*TASK DETAILS*:
Repeat the lines from the line with "Definition console_error (line" to the line with "(Returned text, w1)" in the listing below, keeping both end lines and adding nothing.

*SOURCE RECORDS*:
+-------+
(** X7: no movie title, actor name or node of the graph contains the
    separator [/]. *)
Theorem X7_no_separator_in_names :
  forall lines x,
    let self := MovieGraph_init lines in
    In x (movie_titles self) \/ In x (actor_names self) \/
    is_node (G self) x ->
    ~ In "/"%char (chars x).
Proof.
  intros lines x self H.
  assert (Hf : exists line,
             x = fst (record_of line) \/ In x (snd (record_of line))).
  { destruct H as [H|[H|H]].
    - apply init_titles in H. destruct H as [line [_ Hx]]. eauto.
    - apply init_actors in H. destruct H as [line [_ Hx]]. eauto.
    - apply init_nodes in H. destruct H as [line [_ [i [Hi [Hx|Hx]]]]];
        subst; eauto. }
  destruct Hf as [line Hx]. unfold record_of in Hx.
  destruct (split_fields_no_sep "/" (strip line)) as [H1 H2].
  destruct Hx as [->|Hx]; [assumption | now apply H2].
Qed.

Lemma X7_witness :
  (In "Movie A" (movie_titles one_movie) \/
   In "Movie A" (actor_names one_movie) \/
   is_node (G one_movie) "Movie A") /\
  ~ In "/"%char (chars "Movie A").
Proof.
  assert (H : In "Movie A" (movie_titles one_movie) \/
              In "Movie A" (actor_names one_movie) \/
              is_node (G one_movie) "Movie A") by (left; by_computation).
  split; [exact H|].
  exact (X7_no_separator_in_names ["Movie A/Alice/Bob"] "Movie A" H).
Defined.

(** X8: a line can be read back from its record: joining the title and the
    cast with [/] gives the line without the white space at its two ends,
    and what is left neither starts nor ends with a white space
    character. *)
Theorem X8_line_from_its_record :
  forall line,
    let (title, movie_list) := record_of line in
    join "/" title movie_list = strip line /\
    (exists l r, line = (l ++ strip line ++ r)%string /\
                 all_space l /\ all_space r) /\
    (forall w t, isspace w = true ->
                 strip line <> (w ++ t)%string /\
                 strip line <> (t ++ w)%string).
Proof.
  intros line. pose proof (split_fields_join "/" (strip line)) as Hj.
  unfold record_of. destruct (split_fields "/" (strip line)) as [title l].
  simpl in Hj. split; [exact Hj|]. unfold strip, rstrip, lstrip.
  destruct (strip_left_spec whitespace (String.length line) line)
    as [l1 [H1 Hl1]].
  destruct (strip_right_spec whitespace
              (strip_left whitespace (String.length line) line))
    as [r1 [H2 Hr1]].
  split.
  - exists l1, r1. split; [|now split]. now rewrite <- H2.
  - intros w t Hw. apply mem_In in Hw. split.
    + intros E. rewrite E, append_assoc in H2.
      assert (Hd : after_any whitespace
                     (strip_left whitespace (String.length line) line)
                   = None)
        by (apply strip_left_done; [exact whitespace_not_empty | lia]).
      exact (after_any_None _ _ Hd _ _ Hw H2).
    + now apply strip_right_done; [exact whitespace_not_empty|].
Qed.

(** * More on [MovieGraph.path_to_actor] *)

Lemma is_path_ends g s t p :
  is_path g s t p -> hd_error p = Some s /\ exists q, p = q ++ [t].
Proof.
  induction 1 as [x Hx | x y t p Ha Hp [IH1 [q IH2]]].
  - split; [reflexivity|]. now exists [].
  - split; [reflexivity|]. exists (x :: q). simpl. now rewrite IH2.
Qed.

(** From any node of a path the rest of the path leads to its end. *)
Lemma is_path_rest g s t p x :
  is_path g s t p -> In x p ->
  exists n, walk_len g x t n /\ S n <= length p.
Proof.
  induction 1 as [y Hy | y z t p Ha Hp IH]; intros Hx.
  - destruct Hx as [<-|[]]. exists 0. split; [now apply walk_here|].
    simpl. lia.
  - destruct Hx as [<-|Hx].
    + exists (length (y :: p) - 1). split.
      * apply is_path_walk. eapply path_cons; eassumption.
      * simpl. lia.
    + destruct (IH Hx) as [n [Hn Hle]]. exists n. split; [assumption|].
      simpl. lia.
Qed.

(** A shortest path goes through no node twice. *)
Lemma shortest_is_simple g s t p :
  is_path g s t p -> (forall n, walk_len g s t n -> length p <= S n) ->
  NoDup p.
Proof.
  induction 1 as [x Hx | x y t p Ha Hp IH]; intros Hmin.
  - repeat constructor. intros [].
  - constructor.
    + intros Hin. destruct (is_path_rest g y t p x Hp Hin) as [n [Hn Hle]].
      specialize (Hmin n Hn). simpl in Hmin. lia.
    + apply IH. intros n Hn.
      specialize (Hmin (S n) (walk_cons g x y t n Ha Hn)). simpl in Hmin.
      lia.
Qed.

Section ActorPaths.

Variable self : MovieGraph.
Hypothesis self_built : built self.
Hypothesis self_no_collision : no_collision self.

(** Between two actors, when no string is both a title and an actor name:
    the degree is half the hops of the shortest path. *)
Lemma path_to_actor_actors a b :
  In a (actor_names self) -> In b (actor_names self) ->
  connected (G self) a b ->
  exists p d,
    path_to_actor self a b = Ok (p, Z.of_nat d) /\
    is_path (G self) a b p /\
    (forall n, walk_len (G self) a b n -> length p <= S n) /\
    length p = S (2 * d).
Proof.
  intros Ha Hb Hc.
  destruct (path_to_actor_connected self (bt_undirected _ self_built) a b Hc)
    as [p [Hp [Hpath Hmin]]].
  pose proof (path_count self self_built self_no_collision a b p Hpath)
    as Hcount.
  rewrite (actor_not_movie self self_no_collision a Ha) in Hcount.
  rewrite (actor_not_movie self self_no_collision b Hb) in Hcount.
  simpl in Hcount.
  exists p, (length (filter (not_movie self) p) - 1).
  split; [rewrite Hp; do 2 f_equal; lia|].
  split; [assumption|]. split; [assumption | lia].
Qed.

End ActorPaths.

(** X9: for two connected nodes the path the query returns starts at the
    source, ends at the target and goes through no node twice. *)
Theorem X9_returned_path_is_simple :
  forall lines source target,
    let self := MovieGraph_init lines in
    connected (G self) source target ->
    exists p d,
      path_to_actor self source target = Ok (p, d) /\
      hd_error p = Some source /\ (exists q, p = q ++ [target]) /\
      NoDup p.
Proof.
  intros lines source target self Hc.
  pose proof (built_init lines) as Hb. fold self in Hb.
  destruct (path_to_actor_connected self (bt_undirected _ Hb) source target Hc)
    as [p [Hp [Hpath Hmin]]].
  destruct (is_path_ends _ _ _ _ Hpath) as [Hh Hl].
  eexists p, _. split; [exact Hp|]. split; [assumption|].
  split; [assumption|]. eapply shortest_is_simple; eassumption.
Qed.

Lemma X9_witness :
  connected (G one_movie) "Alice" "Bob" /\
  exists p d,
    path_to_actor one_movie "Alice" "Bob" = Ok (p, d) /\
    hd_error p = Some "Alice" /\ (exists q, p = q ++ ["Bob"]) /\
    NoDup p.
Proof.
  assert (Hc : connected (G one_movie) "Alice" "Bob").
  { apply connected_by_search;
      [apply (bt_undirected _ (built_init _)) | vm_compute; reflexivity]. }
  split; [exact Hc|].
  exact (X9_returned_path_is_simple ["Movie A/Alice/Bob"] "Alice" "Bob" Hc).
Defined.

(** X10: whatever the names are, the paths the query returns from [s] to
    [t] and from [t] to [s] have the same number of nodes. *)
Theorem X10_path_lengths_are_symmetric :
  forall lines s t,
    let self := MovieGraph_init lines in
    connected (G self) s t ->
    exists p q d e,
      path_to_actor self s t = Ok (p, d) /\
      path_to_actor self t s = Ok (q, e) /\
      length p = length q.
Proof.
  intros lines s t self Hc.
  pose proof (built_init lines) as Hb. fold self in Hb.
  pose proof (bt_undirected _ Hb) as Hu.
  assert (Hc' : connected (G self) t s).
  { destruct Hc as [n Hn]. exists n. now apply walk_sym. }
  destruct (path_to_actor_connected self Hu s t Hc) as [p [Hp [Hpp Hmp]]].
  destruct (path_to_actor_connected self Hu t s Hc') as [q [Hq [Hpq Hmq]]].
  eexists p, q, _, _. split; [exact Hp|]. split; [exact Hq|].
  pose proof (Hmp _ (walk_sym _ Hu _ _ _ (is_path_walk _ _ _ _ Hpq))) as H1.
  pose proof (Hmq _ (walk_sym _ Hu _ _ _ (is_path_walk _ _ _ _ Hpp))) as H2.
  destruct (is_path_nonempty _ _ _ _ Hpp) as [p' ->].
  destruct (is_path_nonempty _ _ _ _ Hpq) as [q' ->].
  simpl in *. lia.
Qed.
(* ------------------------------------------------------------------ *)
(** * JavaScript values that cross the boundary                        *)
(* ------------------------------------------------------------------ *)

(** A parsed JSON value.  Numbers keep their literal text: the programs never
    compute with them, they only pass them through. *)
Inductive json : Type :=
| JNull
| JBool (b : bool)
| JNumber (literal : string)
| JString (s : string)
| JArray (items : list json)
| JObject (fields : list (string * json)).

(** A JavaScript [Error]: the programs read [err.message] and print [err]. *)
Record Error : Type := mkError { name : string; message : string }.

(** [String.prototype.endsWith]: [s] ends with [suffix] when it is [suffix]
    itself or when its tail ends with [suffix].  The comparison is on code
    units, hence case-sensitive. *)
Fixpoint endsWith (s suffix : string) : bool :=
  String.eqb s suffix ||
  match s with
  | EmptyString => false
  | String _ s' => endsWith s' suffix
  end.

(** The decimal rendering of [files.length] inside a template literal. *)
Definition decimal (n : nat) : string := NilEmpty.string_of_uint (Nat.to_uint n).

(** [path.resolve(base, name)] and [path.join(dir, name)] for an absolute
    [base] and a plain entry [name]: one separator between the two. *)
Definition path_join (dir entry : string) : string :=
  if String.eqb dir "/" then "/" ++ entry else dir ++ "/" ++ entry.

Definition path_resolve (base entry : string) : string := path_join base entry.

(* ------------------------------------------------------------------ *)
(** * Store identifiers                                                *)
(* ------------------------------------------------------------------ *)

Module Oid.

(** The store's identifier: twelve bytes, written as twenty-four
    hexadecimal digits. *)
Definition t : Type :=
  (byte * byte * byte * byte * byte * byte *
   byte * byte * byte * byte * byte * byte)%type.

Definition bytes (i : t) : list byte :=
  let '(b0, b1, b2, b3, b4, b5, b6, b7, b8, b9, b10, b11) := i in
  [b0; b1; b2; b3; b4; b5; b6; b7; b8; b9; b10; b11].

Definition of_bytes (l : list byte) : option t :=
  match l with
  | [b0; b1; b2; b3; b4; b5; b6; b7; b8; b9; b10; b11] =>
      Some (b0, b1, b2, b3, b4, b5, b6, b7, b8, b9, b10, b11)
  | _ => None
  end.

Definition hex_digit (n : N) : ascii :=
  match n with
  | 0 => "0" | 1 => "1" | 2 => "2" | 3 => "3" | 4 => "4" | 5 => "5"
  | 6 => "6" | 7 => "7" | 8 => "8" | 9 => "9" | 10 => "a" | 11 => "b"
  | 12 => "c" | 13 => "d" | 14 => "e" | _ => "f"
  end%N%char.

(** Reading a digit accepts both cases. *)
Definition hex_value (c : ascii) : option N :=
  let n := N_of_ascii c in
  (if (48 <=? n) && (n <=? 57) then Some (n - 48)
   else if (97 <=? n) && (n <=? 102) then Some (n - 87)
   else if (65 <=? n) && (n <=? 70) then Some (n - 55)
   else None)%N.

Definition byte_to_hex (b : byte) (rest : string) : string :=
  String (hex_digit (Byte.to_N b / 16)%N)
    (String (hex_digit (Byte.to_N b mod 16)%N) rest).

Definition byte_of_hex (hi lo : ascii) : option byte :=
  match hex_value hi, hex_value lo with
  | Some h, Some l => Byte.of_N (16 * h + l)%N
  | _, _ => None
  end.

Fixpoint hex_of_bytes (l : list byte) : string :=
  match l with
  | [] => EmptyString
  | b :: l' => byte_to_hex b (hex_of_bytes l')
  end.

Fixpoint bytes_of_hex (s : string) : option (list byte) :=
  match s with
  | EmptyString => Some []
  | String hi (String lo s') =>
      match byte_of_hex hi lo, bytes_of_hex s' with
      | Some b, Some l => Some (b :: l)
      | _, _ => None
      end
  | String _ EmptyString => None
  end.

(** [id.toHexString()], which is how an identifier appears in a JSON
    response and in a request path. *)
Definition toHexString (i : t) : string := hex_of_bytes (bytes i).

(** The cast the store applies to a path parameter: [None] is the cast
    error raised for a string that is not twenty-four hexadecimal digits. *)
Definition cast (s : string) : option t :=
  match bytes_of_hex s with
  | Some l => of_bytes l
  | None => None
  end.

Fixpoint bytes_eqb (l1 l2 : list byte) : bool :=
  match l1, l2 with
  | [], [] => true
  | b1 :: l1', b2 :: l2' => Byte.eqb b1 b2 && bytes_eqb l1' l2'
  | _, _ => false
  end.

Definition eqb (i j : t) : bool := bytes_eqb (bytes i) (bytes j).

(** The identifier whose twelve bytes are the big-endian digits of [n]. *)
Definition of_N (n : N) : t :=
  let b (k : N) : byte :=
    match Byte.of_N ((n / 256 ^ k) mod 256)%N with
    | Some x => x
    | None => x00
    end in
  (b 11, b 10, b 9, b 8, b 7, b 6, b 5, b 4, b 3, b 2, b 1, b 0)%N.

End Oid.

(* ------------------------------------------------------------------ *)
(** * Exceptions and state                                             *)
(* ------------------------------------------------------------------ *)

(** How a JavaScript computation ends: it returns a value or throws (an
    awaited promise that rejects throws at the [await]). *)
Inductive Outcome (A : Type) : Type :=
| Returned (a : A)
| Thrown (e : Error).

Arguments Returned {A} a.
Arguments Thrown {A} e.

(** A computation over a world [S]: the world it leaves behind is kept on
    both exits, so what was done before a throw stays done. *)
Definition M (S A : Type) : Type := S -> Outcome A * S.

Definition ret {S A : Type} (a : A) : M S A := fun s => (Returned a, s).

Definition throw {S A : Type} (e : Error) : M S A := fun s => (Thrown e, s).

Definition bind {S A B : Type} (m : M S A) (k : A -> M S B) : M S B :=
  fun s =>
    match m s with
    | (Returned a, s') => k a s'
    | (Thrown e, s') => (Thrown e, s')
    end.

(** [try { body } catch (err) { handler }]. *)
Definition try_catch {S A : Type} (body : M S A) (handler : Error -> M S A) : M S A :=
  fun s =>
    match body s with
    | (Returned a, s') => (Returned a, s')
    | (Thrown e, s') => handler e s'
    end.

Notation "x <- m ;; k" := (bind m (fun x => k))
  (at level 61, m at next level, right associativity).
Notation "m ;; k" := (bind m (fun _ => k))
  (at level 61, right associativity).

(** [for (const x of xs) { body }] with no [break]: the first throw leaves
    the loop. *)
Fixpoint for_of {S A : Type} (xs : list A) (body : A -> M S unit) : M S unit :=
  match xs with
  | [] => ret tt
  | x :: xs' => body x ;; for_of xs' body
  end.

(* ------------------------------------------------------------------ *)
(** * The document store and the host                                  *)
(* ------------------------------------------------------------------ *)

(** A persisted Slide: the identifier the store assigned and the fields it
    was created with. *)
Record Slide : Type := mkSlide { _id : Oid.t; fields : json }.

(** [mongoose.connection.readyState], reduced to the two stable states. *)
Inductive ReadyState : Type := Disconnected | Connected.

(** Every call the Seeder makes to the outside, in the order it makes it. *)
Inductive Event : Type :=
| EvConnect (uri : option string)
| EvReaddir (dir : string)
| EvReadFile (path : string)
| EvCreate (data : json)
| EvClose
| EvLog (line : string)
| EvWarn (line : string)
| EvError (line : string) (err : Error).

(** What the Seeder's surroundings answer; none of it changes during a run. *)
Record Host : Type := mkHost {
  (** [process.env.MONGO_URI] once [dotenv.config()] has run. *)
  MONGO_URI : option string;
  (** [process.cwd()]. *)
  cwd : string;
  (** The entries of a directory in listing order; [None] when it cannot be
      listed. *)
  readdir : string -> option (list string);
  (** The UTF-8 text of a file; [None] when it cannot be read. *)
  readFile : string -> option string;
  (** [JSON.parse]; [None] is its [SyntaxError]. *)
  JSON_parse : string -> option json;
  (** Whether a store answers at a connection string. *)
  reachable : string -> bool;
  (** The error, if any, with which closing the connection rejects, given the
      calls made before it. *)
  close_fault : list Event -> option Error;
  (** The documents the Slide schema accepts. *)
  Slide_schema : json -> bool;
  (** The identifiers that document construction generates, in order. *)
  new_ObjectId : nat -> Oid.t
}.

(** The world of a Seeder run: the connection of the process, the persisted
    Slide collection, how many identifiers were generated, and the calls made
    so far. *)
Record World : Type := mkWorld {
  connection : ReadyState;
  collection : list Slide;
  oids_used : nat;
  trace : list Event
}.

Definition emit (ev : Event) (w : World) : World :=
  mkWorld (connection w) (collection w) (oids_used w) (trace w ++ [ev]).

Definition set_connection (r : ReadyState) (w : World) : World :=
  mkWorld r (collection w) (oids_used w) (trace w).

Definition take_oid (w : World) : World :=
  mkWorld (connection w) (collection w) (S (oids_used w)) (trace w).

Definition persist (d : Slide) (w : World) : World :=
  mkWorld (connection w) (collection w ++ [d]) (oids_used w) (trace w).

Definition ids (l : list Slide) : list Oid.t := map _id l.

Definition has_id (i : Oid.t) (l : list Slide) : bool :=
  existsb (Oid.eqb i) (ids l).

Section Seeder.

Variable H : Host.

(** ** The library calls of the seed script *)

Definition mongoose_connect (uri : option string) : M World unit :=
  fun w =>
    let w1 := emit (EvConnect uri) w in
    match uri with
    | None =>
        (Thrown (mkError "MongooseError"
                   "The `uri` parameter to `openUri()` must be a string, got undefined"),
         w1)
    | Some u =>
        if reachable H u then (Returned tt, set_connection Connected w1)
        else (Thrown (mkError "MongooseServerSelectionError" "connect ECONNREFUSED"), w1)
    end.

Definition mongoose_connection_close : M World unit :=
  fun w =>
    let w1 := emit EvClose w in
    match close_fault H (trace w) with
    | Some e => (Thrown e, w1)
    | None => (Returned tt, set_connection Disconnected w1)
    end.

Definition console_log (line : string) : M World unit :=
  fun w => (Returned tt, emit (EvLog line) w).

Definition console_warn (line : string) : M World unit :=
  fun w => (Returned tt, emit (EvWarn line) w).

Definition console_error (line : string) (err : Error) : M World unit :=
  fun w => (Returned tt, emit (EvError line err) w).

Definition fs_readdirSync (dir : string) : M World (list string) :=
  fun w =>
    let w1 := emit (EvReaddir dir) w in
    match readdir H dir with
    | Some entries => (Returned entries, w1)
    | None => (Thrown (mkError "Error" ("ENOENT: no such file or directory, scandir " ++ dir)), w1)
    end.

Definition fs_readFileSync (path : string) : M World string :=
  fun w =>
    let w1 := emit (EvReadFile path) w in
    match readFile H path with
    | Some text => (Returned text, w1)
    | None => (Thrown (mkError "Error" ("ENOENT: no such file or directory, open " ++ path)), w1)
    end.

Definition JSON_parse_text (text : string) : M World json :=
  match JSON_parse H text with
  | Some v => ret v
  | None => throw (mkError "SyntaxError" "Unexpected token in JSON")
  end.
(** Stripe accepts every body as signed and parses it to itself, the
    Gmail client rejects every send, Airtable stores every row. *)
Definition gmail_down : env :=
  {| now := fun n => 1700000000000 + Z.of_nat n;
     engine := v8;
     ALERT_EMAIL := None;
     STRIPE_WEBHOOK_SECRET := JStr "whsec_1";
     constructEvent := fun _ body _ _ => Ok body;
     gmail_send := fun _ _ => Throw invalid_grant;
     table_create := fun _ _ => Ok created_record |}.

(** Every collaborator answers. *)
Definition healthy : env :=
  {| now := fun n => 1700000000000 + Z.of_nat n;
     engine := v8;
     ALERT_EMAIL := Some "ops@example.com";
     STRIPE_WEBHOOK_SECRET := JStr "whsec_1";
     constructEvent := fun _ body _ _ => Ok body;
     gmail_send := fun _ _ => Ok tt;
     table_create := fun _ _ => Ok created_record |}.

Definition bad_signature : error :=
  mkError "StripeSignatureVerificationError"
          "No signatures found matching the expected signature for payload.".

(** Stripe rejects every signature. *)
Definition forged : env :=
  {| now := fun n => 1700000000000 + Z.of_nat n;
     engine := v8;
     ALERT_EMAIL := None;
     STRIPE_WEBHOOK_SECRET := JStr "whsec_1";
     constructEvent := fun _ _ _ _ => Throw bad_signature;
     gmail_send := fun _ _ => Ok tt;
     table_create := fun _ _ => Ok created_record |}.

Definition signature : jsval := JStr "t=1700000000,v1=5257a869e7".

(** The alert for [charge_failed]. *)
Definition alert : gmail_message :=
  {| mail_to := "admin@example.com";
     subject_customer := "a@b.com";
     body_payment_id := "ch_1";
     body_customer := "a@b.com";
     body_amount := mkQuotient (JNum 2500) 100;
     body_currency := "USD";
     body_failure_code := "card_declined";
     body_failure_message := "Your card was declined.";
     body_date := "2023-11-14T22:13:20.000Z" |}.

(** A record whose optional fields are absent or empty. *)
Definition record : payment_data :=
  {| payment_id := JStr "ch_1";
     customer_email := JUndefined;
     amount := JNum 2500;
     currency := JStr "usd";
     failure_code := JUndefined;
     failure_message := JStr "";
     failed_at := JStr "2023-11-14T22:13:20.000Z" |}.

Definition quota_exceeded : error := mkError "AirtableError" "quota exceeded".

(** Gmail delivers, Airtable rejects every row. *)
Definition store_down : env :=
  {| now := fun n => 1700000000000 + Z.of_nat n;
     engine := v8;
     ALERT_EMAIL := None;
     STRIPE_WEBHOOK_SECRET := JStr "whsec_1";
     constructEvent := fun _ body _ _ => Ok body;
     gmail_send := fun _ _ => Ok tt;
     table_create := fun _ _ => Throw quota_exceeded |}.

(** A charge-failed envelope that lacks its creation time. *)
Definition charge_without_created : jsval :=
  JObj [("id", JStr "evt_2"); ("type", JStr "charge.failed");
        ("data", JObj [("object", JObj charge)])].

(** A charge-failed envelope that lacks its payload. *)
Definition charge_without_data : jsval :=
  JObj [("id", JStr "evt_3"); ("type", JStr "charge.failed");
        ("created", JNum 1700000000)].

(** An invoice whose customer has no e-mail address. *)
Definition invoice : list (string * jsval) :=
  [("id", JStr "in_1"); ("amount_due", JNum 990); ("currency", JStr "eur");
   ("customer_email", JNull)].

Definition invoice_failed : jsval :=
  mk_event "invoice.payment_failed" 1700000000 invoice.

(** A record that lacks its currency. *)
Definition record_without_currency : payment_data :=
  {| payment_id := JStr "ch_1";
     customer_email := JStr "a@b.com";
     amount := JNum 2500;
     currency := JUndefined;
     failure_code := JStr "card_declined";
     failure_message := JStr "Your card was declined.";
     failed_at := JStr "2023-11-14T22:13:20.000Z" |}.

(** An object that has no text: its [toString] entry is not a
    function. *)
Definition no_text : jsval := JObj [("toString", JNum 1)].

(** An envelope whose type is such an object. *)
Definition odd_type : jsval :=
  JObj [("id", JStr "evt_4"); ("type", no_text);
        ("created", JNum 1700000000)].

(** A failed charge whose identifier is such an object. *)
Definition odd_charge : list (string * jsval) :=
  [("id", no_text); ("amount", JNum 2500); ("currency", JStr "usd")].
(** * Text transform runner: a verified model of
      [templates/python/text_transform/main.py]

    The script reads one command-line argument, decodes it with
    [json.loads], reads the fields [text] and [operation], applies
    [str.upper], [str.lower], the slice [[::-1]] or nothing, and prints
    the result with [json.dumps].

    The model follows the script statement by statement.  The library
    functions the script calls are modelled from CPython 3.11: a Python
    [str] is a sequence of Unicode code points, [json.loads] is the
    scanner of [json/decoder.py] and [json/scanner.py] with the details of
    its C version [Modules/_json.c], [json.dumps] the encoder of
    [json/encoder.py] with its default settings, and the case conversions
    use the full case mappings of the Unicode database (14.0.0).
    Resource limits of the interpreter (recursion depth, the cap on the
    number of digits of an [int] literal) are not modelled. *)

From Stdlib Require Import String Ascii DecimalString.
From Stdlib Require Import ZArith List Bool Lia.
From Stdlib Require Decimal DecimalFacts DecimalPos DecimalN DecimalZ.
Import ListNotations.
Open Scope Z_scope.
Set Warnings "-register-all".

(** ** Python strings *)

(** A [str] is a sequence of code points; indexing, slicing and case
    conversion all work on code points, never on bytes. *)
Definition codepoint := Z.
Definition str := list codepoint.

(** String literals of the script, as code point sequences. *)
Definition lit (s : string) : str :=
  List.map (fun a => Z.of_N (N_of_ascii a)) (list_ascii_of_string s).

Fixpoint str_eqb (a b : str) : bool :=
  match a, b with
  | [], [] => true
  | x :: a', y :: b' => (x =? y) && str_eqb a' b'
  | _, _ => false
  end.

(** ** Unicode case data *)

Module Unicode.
+-------+
*OUTPUT FOR THIS EXERCISE*:
Definition console_error (line : string) (err : Error) : M World unit :=
  fun w => (Returned tt, emit (EvError line err) w).

Definition fs_readdirSync (dir : string) : M World (list string) :=
  fun w =>
    let w1 := emit (EvReaddir dir) w in
    match readdir H dir with
    | Some entries => (Returned entries, w1)
    | None => (Thrown (mkError "Error" ("ENOENT: no such file or directory, scandir " ++ dir)), w1)
    end.

Definition fs_readFileSync (path : string) : M World string :=
  fun w =>
    let w1 := emit (EvReadFile path) w in
    match readFile H path with
    | Some text => (Returned text, w1)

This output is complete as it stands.